Acquisition et conversion

Cold email

Le cold email est un message envoyé à une personne qui n’a rien demandé, dans un objectif commercial. Il se distingue de l’emailing, qui s’adresse à une base ayant consenti.

Il reste possible en France, dans un cadre précis qu’il vaut mieux connaître avant d’envoyer.

La règle diffère selon le destinataire.

Vers un particulier, le consentement préalable est obligatoire. Le cold email B2C est donc interdit sans accord.

Vers un professionnel, à son adresse professionnelle et pour un objet en rapport avec sa fonction, l’envoi est possible sans consentement préalable. C’est l’exception B2B.

Trois obligations subsistent dans tous les cas. L’identité de l’expéditeur doit être claire. Un moyen de refus simple doit être proposé dans chaque message. Et le destinataire doit être informé de l’origine de ses coordonnées s’il le demande.

Un fichier acheté sans traçabilité expose l’entreprise qui l’utilise, pas celle qui l’a vendu.

Ce qui obtient une réponse

Trois éléments, et le premier fait l’essentiel.

Une raison d’écrire à cette personne précisément. Un signal repéré sur l’entreprise, un changement dans son secteur, une question issue de son actualité. Sans cela, le message est une sollicitation de masse, et il est traité comme telle.

La brièveté. Cinq lignes maximum. Un message qui demande de faire défiler a déjà échoué.

Une demande basse. Proposer une réponse courte ou un échange de quinze minutes plutôt qu’un rendez-vous d’une heure.

Ce qui ne fonctionne pas : la présentation de l’entreprise, la liste des services, la pièce jointe.

Ce qui fait atterrir en spam

Quatre causes techniques, indépendantes du contenu.

L’absence d’authentification du domaine. Sans les enregistrements qui prouvent que vous êtes autorisé à envoyer depuis ce domaine, une part importante des messages n’arrive pas.

Un domaine neuf envoyant en volume. La montée en charge doit être progressive.

Un taux de plainte élevé, qui dégrade durablement la réputation du domaine.
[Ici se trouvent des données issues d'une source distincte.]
(** The entry of [n] in [accumulatorVar] once the loop of line 125 has run
    over the entries [d] of [accumulatorWithDec]. *)
Lemma reconcile_var (d : JsMap.t bool) : forall p v n,
  NoDup (JsMap.keys d) ->
  JsMap.get n (snd (fold_left reconcileEntry d (p, v)))
  = match JsMap.get n d with
    | Some true => Some (getParam n v ++ getParam n p)
    | _ => JsMap.get n v
    end.
Proof.
  induction d as [|[k b] d IH]; intros p v n Hnd; [reflexivity |].
  cbn [JsMap.keys map fst] in Hnd. fold (JsMap.keys d) in Hnd.
  inversion Hnd as [|? ? Hk Hnd']; subst.
  cbn [fold_left JsMap.get].
  destruct (String.eqb n k) eqn:Hn.
  - apply String.eqb_eq in Hn. subst n.
    apply get_None_keys in Hk.
    unfold reconcileEntry. destruct b; cbn [negb].
    + assert (Hv : getParam k v
                   = match JsMap.get k v with Some vs => vs | None => [] end)
        by reflexivity.
      destruct (JsMap.get k v) as [vs|] eqn:Hg;
        rewrite IH, Hk, get_set_same by assumption;
        rewrite Hv; reflexivity.
    + rewrite IH, Hk by assumption. reflexivity.
  - apply String.eqb_neq in Hn.
    assert (Hkn : k <> n) by congruence.
    unfold reconcileEntry. destruct b; cbn [negb].
    + destruct (JsMap.get k v) as [vs|]; rewrite IH by assumption;
        unfold getParam; rewrite !get_set_other by assumption; reflexivity.
    + rewrite IH by assumption. unfold getParam.
      rewrite !get_delete_other by assumption. reflexivity.
Qed.

(** The loop of line 125 only ever removes entries of [accumulatorParam]. *)
Lemma reconcile_param_has (d : JsMap.t bool) : forall p v n,
  JsMap.has n (fst (fold_left reconcileEntry d (p, v))) = true -> JsMap.has n p = true.
Proof.
  induction d as [|[k b] d IH]; intros p v n H; [exact H |].
  cbn [fold_left] in H. unfold reconcileEntry in H. destruct b; cbn [negb] in H.
  - destruct (JsMap.get k v); apply IH in H; exact H.
  - apply IH in H. eapply has_delete_le, H.
Qed.

Section ResultFacts.

Variable E : Type.
Variable legend : SemanticTokensLegend.
Variable editor : TextEditor E.
Variables highlightGlobals highlightClasses : bool.

#[local] Abbreviation steps := (classifyAll highlightGlobals highlightClasses).

Lemma getParam_extend rs n (m : JsMap.t (list Range)) :
  JsMap.get n m = extend None rs -> getParam n m = rs.
Proof.
  unfold getParam. intros ->. destruct rs; reflexivity.
Qed.

(** The entries of the map that is returned, read off the tokens. *)
Lemma finalize_get (toks : list Token) (n : string) :
  JsMap.get n (finalize E editor (steps toks emptyAcc))
  = expectedAt highlightGlobals highlightClasses (languageId editor) n toks.
Proof.
  unfold finalize.
  pose proof (classifyAll_NoDup_dec highlightGlobals highlightClasses toks emptyAcc
                (NoDup_nil _)) as Hnd.
  pose proof (classifyAll_var highlightGlobals highlightClasses toks emptyAcc n) as Hv.
  pose proof (classifyAll_param highlightGlobals highlightClasses toks emptyAcc n) as Hp.
  pose proof (classifyAll_dec highlightGlobals highlightClasses toks emptyAcc n) as Hd.
  cbn [emptyAcc accumulatorVar accumulatorParam accumulatorWithDec JsMap.get JsMap.empty]
    in Hv, Hp, Hd.
  rewrite reconcile_var
    by (destruct (String.eqb (languageId editor) "cpp");
        [rewrite forceDeclared_keys |]; exact Hnd).
  rewrite (getParam_extend _ _ _ Hv), (getParam_extend _ _ _ Hp), Hv.
  unfold expectedAt.
  pose proof (declFlags_nil_paramRanges highlightGlobals n toks) as Hnil.
  pose proof (existsb_declFlags highlightGlobals n toks) as Hex.
  assert (Hne : forall vs, extend None vs = nonEmpty vs) by (intros [|]; reflexivity).
  rewrite Hne.
  destruct (String.eqb (languageId editor) "cpp"); cbn [orb].
  - rewrite forceDeclared_get, Hd.
    destruct (declFlags highlightGlobals n toks) as [|b bs] eqn:Hf.
    + destruct Hnil as [Hnil _]. rewrite (Hnil eq_refl). reflexivity.
    + destruct (paramRanges highlightGlobals n toks) as [|r rs] eqn:Hr.
      * destruct Hnil as [_ Hnil]. discriminate (Hnil eq_refl).
      * reflexivity.
  - rewrite Hd.
    destruct (declFlags highlightGlobals n toks) as [|b bs] eqn:Hf.
    + destruct Hnil as [Hnil _]. rewrite (Hnil eq_refl). reflexivity.
    + destruct (paramRanges highlightGlobals n toks) as [|r rs] eqn:Hr.
      * destruct Hnil as [_ Hnil]. discriminate (Hnil eq_refl).
      * cbn [extendDec]. rewrite Hex, orb_false_r.
        destruct (declaredIn highlightGlobals n toks); reflexivity.
Qed.

(** When every [getText] returns, the function returns, and its map has
    the entries read off the tokens. *)
Lemma rangesByName_get (data : list N) (toks : list Token) :
  tokensOf E legend editor data = Ok toks ->
  exists m,
    rangesByName E legend editor highlightGlobals highlightClasses data = Ok m
    /\ m = finalize E editor (steps toks emptyAcc)
    /\ forall n, JsMap.get n m
                 = expectedAt highlightGlobals highlightClasses (languageId editor) n toks.
Proof.
  intros Htoks. rewrite rangesByName_tokens, Htoks. cbn [bind].
  eexists. split; [reflexivity |]. split; [reflexivity |].
  intros n. apply finalize_get.
Qed.

End ResultFacts.

(** ** [accumulatorParam.get(name)!] is never [undefined] *)

Lemma reconcile_param_other (d : JsMap.t bool) : forall p v n,
  ~ In n (JsMap.keys d) ->
  JsMap.get n (fst (fold_left reconcileEntry d (p, v))) = JsMap.get n p.
Proof.
  induction d as [|[k b] d IH]; intros p v n Hn; [reflexivity |].
  cbn [JsMap.keys map fst In] in Hn. fold (JsMap.keys d) in Hn.
  assert (Hkn : k <> n) by tauto. assert (Hd : ~ In n (JsMap.keys d)) by tauto.
  cbn [fold_left]. unfold reconcileEntry. destruct b; cbn [negb].
  - destruct (JsMap.get k v); now rewrite IH.
  - rewrite IH by assumption. now apply get_delete_other.
Qed.

Lemma reconcile_get_defined (E : Type) (editor : TextEditor E)
  (highlightGlobals highlightClasses : bool) (toks : list Token) d1 name isDeclared d2 :
  let a := classifyAll highlightGlobals highlightClasses toks emptyAcc in
  (if String.eqb (languageId editor) "cpp"
   then forceDeclared (accumulatorWithDec a) else accumulatorWithDec a)
  = d1 ++ (name, isDeclared) :: d2 ->
  JsMap.has name (fst (reconcileUpTo d1 a)) = true.
Proof.
  intros a Hd.
  set (d := if String.eqb (languageId editor) "cpp"
            then forceDeclared (accumulatorWithDec a) else accumulatorWithDec a) in Hd.
  assert (Hkeys : JsMap.keys d = JsMap.keys (accumulatorWithDec a)).
  { unfold d. destruct (String.eqb (languageId editor) "cpp"); auto using forceDeclared_keys. }
  assert (Hnd : NoDup (JsMap.keys d)).
  { rewrite Hkeys. apply classifyAll_NoDup_dec. constructor. }
  assert (Hin : In name (JsMap.keys (accumulatorWithDec a))).
  { rewrite <- Hkeys, Hd. unfold JsMap.keys. rewrite map_app, in_app_iff. right. now left. }
  assert (Hnot : ~ In name (JsMap.keys d1)).
  { rewrite Hd in Hnd. unfold JsMap.keys in Hnd. rewrite map_app in Hnd.
    apply NoDup_remove_2 in Hnd. rewrite in_app_iff in Hnd.
    unfold JsMap.keys. tauto. }
  unfold reconcileUpTo, JsMap.has. rewrite reconcile_param_other by assumption.
  apply has_true_keys in Hin. unfold JsMap.has in Hin.
  unfold a in *. rewrite classifyAll_dec in Hin. rewrite classifyAll_param.
  cbn [emptyAcc accumulatorParam accumulatorWithDec JsMap.get JsMap.empty] in *.
  pose proof (declFlags_nil_paramRanges highlightGlobals name toks) as [_ Hnil].
  destruct (paramRanges highlightGlobals name toks); [| reflexivity].
  rewrite (Hnil eq_refl) in Hin. discriminate.
Qed.

(** ** Where a token's range ends up *)

Section Membership.

Variables highlightGlobals highlightClasses : bool.

Lemma in_varRanges tok toks :
  In tok toks -> isVarTok highlightGlobals highlightClasses tok = true ->
  In (tRange tok) (varRanges highlightGlobals highlightClasses (tName tok) toks).
Proof.
  intros Hin Hv. unfold varRanges. apply in_map, filter_In. split; [exact Hin |].
  unfold named. now rewrite Hv, String.eqb_refl.
Qed.

Lemma in_paramRanges tok toks :
  In tok toks -> isParamTok highlightGlobals tok = true ->
  In (tRange tok) (paramRanges highlightGlobals (tName tok) toks).
Proof.
  intros Hin Hp. unfold paramRanges. apply in_map, filter_In. split; [exact Hin |].
  unfold named. now rewrite Hp, String.eqb_refl.
Qed.

Lemma declaredIn_intro tok toks :
  In tok toks -> isParamTok highlightGlobals tok = true ->
  includes (tModifiers tok) "declaration" = true ->
  declaredIn highlightGlobals (tName tok) toks = true.
Proof.
  intros Hin Hp Hd. unfold declaredIn. apply existsb_exists. exists tok.
  split; [exact Hin |]. unfold named. now rewrite Hp, Hd, String.eqb_refl.
Qed.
Les liens de suivi mal configurés, qui déclenchent les filtres.

Une pratique répandue consiste à envoyer depuis un domaine secondaire, pour protéger la réputation du domaine principal.

Cold email et acquisition entrante

Les deux se renforcent, à condition de ne pas les confondre.

L’acquisition entrante révèle avec quels mots le marché formule son problème. Ce vocabulaire est exactement ce qui manque à la plupart des messages sortants, qui parlent de la solution plutôt que de la difficulté.

Et le prospect sollicité cherche votre nom : ce qu’il trouve décide de la suite. Un site qui ne répond pas aux questions de son secteur affaiblit tout le dispositif.

Le raisonnement d’ensemble est côté outbound marketing et prospection commerciale B2B.

FAQ

Questions fréquentes sur le cold email

01

Quel taux de réponse attendre ?

Faible, et très dépendant du ciblage. Un fichier resserré et documenté produit plusieurs fois mieux qu'un fichier large.
02

Faut-il relancer ?

Une ou deux fois, espacées, avec un apport nouveau à chaque fois. Au-delà, le taux de plainte monte plus vite que le taux de réponse.
03

Peut-on acheter un fichier ?

Techniquement oui. La responsabilité de la base légale reste la vôtre, et un fichier sans traçabilité est un risque.